WORK TO BE COMPLETED
Whenever a line contains the string "once", copy it out of the entries.

Collected data entries:
..........

(* ===== verification/MmAgent.v ===== *)
(** The Mattermost agent's polling ([apps/mattermost-agent/agent.py]): which posts it
    answers, once each, and how often it answers one person. *)
From stdpp Require Import gmap.
From S2P Require Import Prelude PyJson PyText MmText MmLink.
Open Scope Z_scope.

(** ** State *)

(** Agent; its tokens and links with it. [started] are the posts that a task was made
    for, oldest first: those of its tasks that ended stay. *)
Record Agent := mkAgent {
  me : string; bot_name : text; home : option string; direct : gset string; groups : gset string; channels_at : Q;
  cursors : gmap string Z; asked : gmap string (list Q); warned : gset string; started : list Post;
  beat : Q; oauth : OAuth; linking : Linking }.
#[export] Instance eta_Agent : Eta Agent := {| eta_of r :=
  mkAgent (me r) (bot_name r) (home r) (direct r) (groups r) (channels_at r) (cursors r) (asked r) (warned r)
    (started r) (beat r) (oauth r) (linking r) |}.

Definition STALE_SECONDS : Q := 180.
Definition CHANNELS_SECONDS : Q := 60.
Definition USER_LIMIT : nat := 5.
Definition USER_WINDOW_SECONDS : Q := 600.

Definition AgM (A : Type) : Type := M Ev Agent Exc A.
Definition on_linking {A} (c : LM A) : AgM A := fun a h =>
  let '(r, l, h') := c (linking a) h in (r, a <| linking := l |>, h').
Definition on_oauth {A} (c : AM A) : AgM A := fun a h =>
  let '(r, o, h') := c (oauth a) h in (r, a <| oauth := o |>, h').
Definition ask {A} (call : AgM (res Exc A)) : AgM A := call ≫= mlift.

(** [sorted(posts, key=lambda p: p["create_at"])] *)
Fixpoint insert_post (p : Post) (l : list Post) : list Post :=
  match l with
  | [] => [p]
  | q :: l' => if create_at p <? create_at q then p :: l else q :: insert_post p l'
  end.
Definition by_time (l : list Post) : list Post := foldl (fun acc p => insert_post p acc) [] l.

Section Agent.
Context (uni : Unicode) (svc : service Req Ans) (team channel : string).

Definition start : AgM unit :=
  '(id, username) ← ask (mcall svc GetMe);
  mmod (fun a => a <| me := id |> <| bot_name := username |>).

(** ** Mattermost *)

Definition channels (user : string) : AgM (option Channel * gset string * gset string) :=
  '(status, found) ← ask (mcall svc (GetTeamChannel team channel));
  home_team ← (if status =? 200 then mret (Some (Some found, team_id found)) else
    '(status, id) ← ask (mcall svc (GetTeam team));
    mret (if status =? 200 then Some (None, id) else None) : AgM (option (option Channel * string)));
  match home_team with
  | None => mret (None, ∅, ∅)
  | Some (home, team_id) =>
      mine ← ask (mcall svc (GetChannels user team_id));
      let of_type t := list_to_set (map ch_id (List.filter (fun c => String.eqb (ch_type c) t) mine)) in
      mret (home, of_type "D", of_type "G")
  end.
Definition latest (channel : string) : AgM Z :=
  posts ← ask (mcall svc (GetPosts channel None 1));
  mret (match map update_at posts with [] => 0 | u :: us => foldl Z.max u us end).
Definition since (channel : string) (cursor : Z) : AgM (list Post) :=
  posts ← ask (mcall svc (GetPosts channel (Some cursor) 0)); mret (by_time posts).
Definition recent (channel : string) (count : Z) : AgM (list Post) :=
  posts ← ask (mcall svc (GetPosts channel None count)); mret (by_time posts).
Definition thread (post_id : string) : AgM (list Post) :=
  posts ← ask (mcall svc (GetThread post_id)); mret (by_time posts).
Definition reply (post : Post) (root : string) (message : text) : AgM unit :=
  ask (mcall svc (SendPost (channel_id post) root message)).

(** ** Which posts are answered *)

Definition by_a_person (a : Agent) (post : Post) (cursor : Z) : bool :=
  (cursor <? create_at post) && (delete_at post =? 0) && String.eqb (p_type post) ""
  && negb (String.eqb (user_id post) (me a)) && negb (text_eqb (lower uni (p_from_bot post)) "true").
Definition wanted (a : Agent) (post : Post) (cursor : Z) : bool :=
  by_a_person a post cursor
  && (bool_decide (channel_id post ∈ direct a) || mentioned uni (bot_name a) None (p_message post)).
Definition replies_to_bot (post : Post) (cursor : Z) : AgM bool :=
  a ← mget;
  if String.eqb (root_id post) "" || negb (by_a_person a post cursor) then mret false
  else if names_someone uni None (p_message post) then mret false
  else posts ← thread (p_id post); mret (existsb (fun p => String.eqb (user_id p) (me a)) posts).

Definition in_window (now : Q) (l : list Q) : list Q :=
  (fix go l := match l with t :: l' => if USER_WINDOW_SECONDS <?q (now - t)%Q then go l' else l | [] => [] end) l.
Definition allowed (user : string) (now : Q) (a : Agent) : bool * Agent :=
  let times := in_window now (default [] (asked a !! user)) in
  if Nat.leb USER_LIMIT (List.length times) then (false, a <| asked := <[user := times]> (asked a) |>)
  else (true, a <| asked := <[user := times ++ [now]]> (asked a) |> <| warned := warned a ∖ {[user]} |>).

(** ** A poll *)

(** The conversations looked up: one that appeared since the last look is all new. *)
Definition relook (now : Q) (home_ : option Channel) (direct_ groups_ : gset string) (a : Agent) : Agent :=
  let fresh := (direct_ ∪ groups_) ∖ (direct a ∪ groups a) in
  a <| home := option_map ch_id home_ |>
    <| cursors := if Qeq_bool (channels_at a) 0 then cursors a else gset_to_gmap 1 fresh ∪ cursors a |>
    <| direct := direct_ |> <| groups := groups_ |> <| channels_at := now |>.
Definition look (now : Q) : AgM unit :=
  a ← mget;
  if Qeq_bool (channels_at a) 0 || (CHANNELS_SECONDS <?q (now - channels_at a)%Q)
  then '(home, direct, groups) ← channels (me a); mmod (relook now home direct groups)
  else mret tt.
Definition polled (a : Agent) : list string :=
  match home a with Some h => [h] | None => [] end ++ str_sorted (elements (direct a ∪ groups a)).
(** One conversation Mattermost refuses must not stop the others: [None]. *)
Definition or_refused {A} (c : AgM A) : AgM (option A) :=
  mcatch (x ← c; mret (Some x)) (fun e =>
    match e with
    | HttpError (Some status) => if status =? 401 then raise e else mret None
    | _ => raise e
    end).
Definition see (channel : string) (post : Post) (a : Agent) : Agent :=
  a <| cursors := <[channel := Z.max (default 0 (cursors a !! channel)) (update_at post)]> (cursors a) |>.
Definition poll_post (channel : string) (cursor : Z) (post : Post) : AgM unit :=
  mmod (see channel post) ≫= fun _ =>
  a ← mget;
  answer ← (if wanted a post cursor then mret true else replies_to_bot post cursor);
  if answer : bool then mmod (fun a => a <| started := started a ++ [post] |>) else mret tt.
Definition poll_channel (channel : string) : AgM unit :=
  a ← mget;
  match cursors a !! channel with
  | None =>
      newest ← or_refused (latest channel);
      match newest with
      | Some at_ => mmod (fun a => a <| cursors := <[channel := at_]> (cursors a) |>)
      | None => mret tt
      end
  | Some cursor =>
      posts ← or_refused (since channel cursor);
      match posts with Some posts => mfor posts (poll_post channel cursor) | None => mret tt end
  end.
Definition poll : AgM unit :=
  now ← mcall svc Monotonic;
  look now ≫= fun _ =>
  a ← mget;
  mfor (polled a) poll_channel.

(** One pass of [polling], and [run] from the end of a pass that raised: whether it goes
    on, once there are tokens. *)
Definition polling_pass : AgM unit :=
  mcatch poll (fun e =>
    match e with
    | HttpError (Some status) => if status =? 401 then raise Unauthorized else mret tt
    | HttpError None => mret tt
    | _ => raise e
    end) ≫= fun _ =>
  now ← mcall svc Monotonic; mmod (fun a => a <| beat := now |>).
Definition run_ends (e : Exc) : AgM unit :=
  match e with Unauthorized => on_oauth (forget_tokens svc) | _ => raise e end.
Definition alive : AgM bool :=
  now ← mcall svc Monotonic; a ← mget;
  mret (((now - beat a)%Q <?q STALE_SECONDS) || negb (ready (oauth a))).
End Agent.

(** ** How often one person is answered *)

(** The calls of [allowed], one after the other: those that it allowed. *)
Fixpoint asks_allowed (l : list (string * Q)) (a : Agent) : list (string * Q) * Agent :=
  match l with
  | [] => ([], a)
  | (user, now) :: l' =>
      let '(ok, a') := allowed user now a in
      let '(rest, a'') := asks_allowed l' a' in
      (if ok then (user, now) :: rest else rest, a'')
  end.
Definition times_of (user : string) (l : list (string * Q)) : list Q :=
  map snd (List.filter (fun c => String.eqb c.1 user) l).
Fixpoint nondecreasing (from : Q) (l : list Q) : Prop :=
  match l with [] => True | t :: l' => (from <= t)%Q /\ nondecreasing t l' end.

Section Allowed.
Local Abbreviation W := USER_WINDOW_SECONDS.
Lemma in_window_split now l : exists gone, l = gone ++ in_window now l /\ forall t, t ∈ gone -> (W < now - t)%Q.
Proof.
  induction l as [|t l (gone & IH & Hg)]; cbn; [by exists []; split; [|intros t ?%not_elem_of_nil]|].
  destruct (W <?q (now - t)%Q) eqn:E; [|by exists []; split; [|intros u ?%not_elem_of_nil]]. breflect.
  exists (t :: gone). split; [cbn; by f_equal|]. intros u [->|Hu]%elem_of_cons; auto.
Qed.
(** [USER_LIMIT] of the times after each other are more than the window apart. *)
Definition spread (ts : list Q) : Prop :=
  forall i t t', ts !! i = Some t -> ts !! (i + USER_LIMIT)%nat = Some t' -> (W < t' - t)%Q.
Lemma spread_snoc ts now gone times : ts = gone ++ times -> (List.length times < USER_LIMIT)%nat ->
  (forall t, t ∈ gone -> (W < now - t)%Q) -> spread ts -> spread (ts ++ [now]).
Proof.
  intros -> Hlen Hgone Hs i t t' Hi Hj. apply lookup_app_Some in Hj as [Hj|[Hge Hj]].
  - apply (Hs i); [|done]. apply lookup_lt_Some in Hj. rewrite lookup_app_l in Hi; [done|]. unfold USER_LIMIT in *. lia.
  - apply list_lookup_singleton_Some in Hj as [Hz <-]. rewrite length_app in *. apply Hgone.
    rewrite lookup_app_l in Hi by (rewrite length_app; unfold USER_LIMIT in *; lia).
    rewrite lookup_app_l in Hi by (unfold USER_LIMIT in *; lia). by eapply list_elem_of_lookup_2.
Qed.
(** What is kept of a user's times is the end of them that the window may still see. *)
Record asked_ok (user : string) (now : Q) (ts : list Q) (a : Agent) : Prop := {
  ask_spread : spread ts;
  ask_kept : exists gone, ts = gone ++ default [] (asked a !! user) /\ forall t, t ∈ gone -> (W < now - t)%Q }.
Lemma asked_ok_other user user' now now' ts a a' : user <> user' -> (now <= now')%Q ->
  a' = (allowed user' now' a).2 -> asked_ok user now ts a -> asked_ok user now' ts a'.
Proof.
  intros Hne Hle -> [Hs (gone & Hts & Hg)]. split; [done|]. exists gone.
  assert (asked (allowed user' now' a).2 !! user = asked a !! user) as ->.
  { unfold allowed. destruct (Nat.leb _ _); cbn; by rewrite lookup_insert_ne. }
  split; [done|]. intros t Ht. specialize (Hg t Ht). lra.
Qed.
Lemma asked_ok_own user now now' ts a : (now <= now')%Q -> asked_ok user now ts a ->
  asked_ok user now' (if (allowed user now' a).1 then ts ++ [now'] else ts) (allowed user now' a).2.
Proof.
  intros Hle [Hs (gone & Hts & Hg)]. unfold allowed. set (cur := default [] (asked a !! user)) in *.
  destruct (in_window_split now' cur) as (gone' & Hcur & Hg'). set (times := in_window now' cur) in *.
  assert (Hall : forall t, t ∈ gone ++ gone' -> (W < now' - t)%Q).
  { intros t [Ht|Ht]%elem_of_app; [specialize (Hg t Ht); lra|auto]. }
  rewrite Hcur, app_assoc in Hts. destruct (Nat.leb USER_LIMIT (List.length times)) eqn:E; cbn.
  - split; [done|]. exists (gone ++ gone'). cbn [asked]. by rewrite lookup_insert_eq.
  - apply Nat.leb_gt in E. split; [by eapply spread_snoc|]. exists (gone ++ gone').
    cbn [asked]. rewrite lookup_insert_eq. cbn. by rewrite Hts, app_assoc.
Qed.
Lemma asks_spread user from calls ts a : nondecreasing from (map snd calls) -> asked_ok user from ts a ->
  spread (ts ++ times_of user (asks_allowed calls a).1).
Proof.
  revert from ts a. induction calls as [|[u now] calls IH]; intros from ts a Hmono Hok; cbn.
  { rewrite app_nil_r. apply Hok. }
  destruct Hmono as [Hle Hmono]. destruct (allowed u now a) as [ok a'] eqn:E.
  assert (Hcase : asked_ok user now (if ok && String.eqb u user then ts ++ [now] else ts) a').
  { destruct (String.eqb_spec u user) as [->|Hne].
    - pose proof (asked_ok_own user from now ts a Hle Hok) as H. rewrite E in H. by destruct ok.
    - rewrite andb_false_r. eapply asked_ok_other; [by apply not_eq_sym|exact Hle| |exact Hok]. by rewrite E. }
  specialize (IH now _ a' Hmono Hcase). destruct (asks_allowed calls a') as [rest a'']. cbn in IH |- *.
  destruct ok; cbn in *; [|done]. unfold times_of. cbn. destruct (String.eqb u user); [|done].
  cbn. change (now :: ?l) with ([now] ++ l). by rewrite app_assoc.
Qed.
End Allowed.

(** One person is answered at most [USER_LIMIT] times in any [USER_WINDOW_SECONDS]:
    however the questions of all people come, as long as the clock does not go back, a
    question that is allowed is more than the window after the one that was allowed
    [USER_LIMIT] before it; and a question is refused only if that many were allowed
    within the window. *)
Theorem asked_bounded a user from calls : asked a = ∅ -> nondecreasing from (map snd calls) ->
  spread (times_of user (asks_allowed calls a).1) /\
  (forall now a, (allowed user now a).1 = false -> exists times, times `suffix_of` default [] (asked a !! user) /\
     (USER_LIMIT <= List.length times)%nat /\ exists t, head times = Some t /\ (now - t <= USER_WINDOW_SECONDS)%Q).
Proof.
  intros Ha Hmono. split.
  - apply (asks_spread user from calls [] a Hmono). split; [by intros i t t' Hi|]. exists []. rewrite Ha, lookup_empty.
    split; [done|]. by intros t ?%not_elem_of_nil.
  - clear. intros now a. unfold allowed. set (cur := default [] (asked a !! user)).
    destruct (Nat.leb USER_LIMIT _) eqn:E; [|done]. apply Nat.leb_le in E. intros _.
    destruct (in_window_split now cur) as (gone & Hcur & _). exists (in_window now cur).
    split; [by exists gone|]. split; [done|]. revert E. clear. induction cur as [|t cur IH]; cbn; [unfold USER_LIMIT; lia|].
    destruct (USER_WINDOW_SECONDS <?q _)%Q eqn:E; [done|]. breflect. by exists t.
Qed.
Definition idle_agent : Agent :=
  mkAgent "bot" (txt "af-bot") None ∅ ∅ 0 ∅ ∅ ∅ [] 0 (mkOAuth None [] false) (mkLinking [] [] []).
Lemma asked_bounded_witness :
  spread (times_of "u" (asks_allowed (map (fun t => ("u"%string, qz t)) [0; 10; 20; 30; 40; 50; 601]) idle_agent).1) /\
  times_of "u" (asks_allowed (map (fun t => ("u"%string, qz t)) [0; 10; 20; 30; 40; 50; 601]) idle_agent).1
    = [0; 10; 20; 30; 40; 601]%Q.
Proof.
  split; [|vm_compute; reflexivity]. apply (asked_bounded idle_agent "u" 0); [reflexivity|].
  cbn. repeat split; unfold Qle; cbn; lia.
Defined.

..........

EXERCISE RESULT
    answers, once each, and how often it answers one person. *)
    on, once there are tokens. *)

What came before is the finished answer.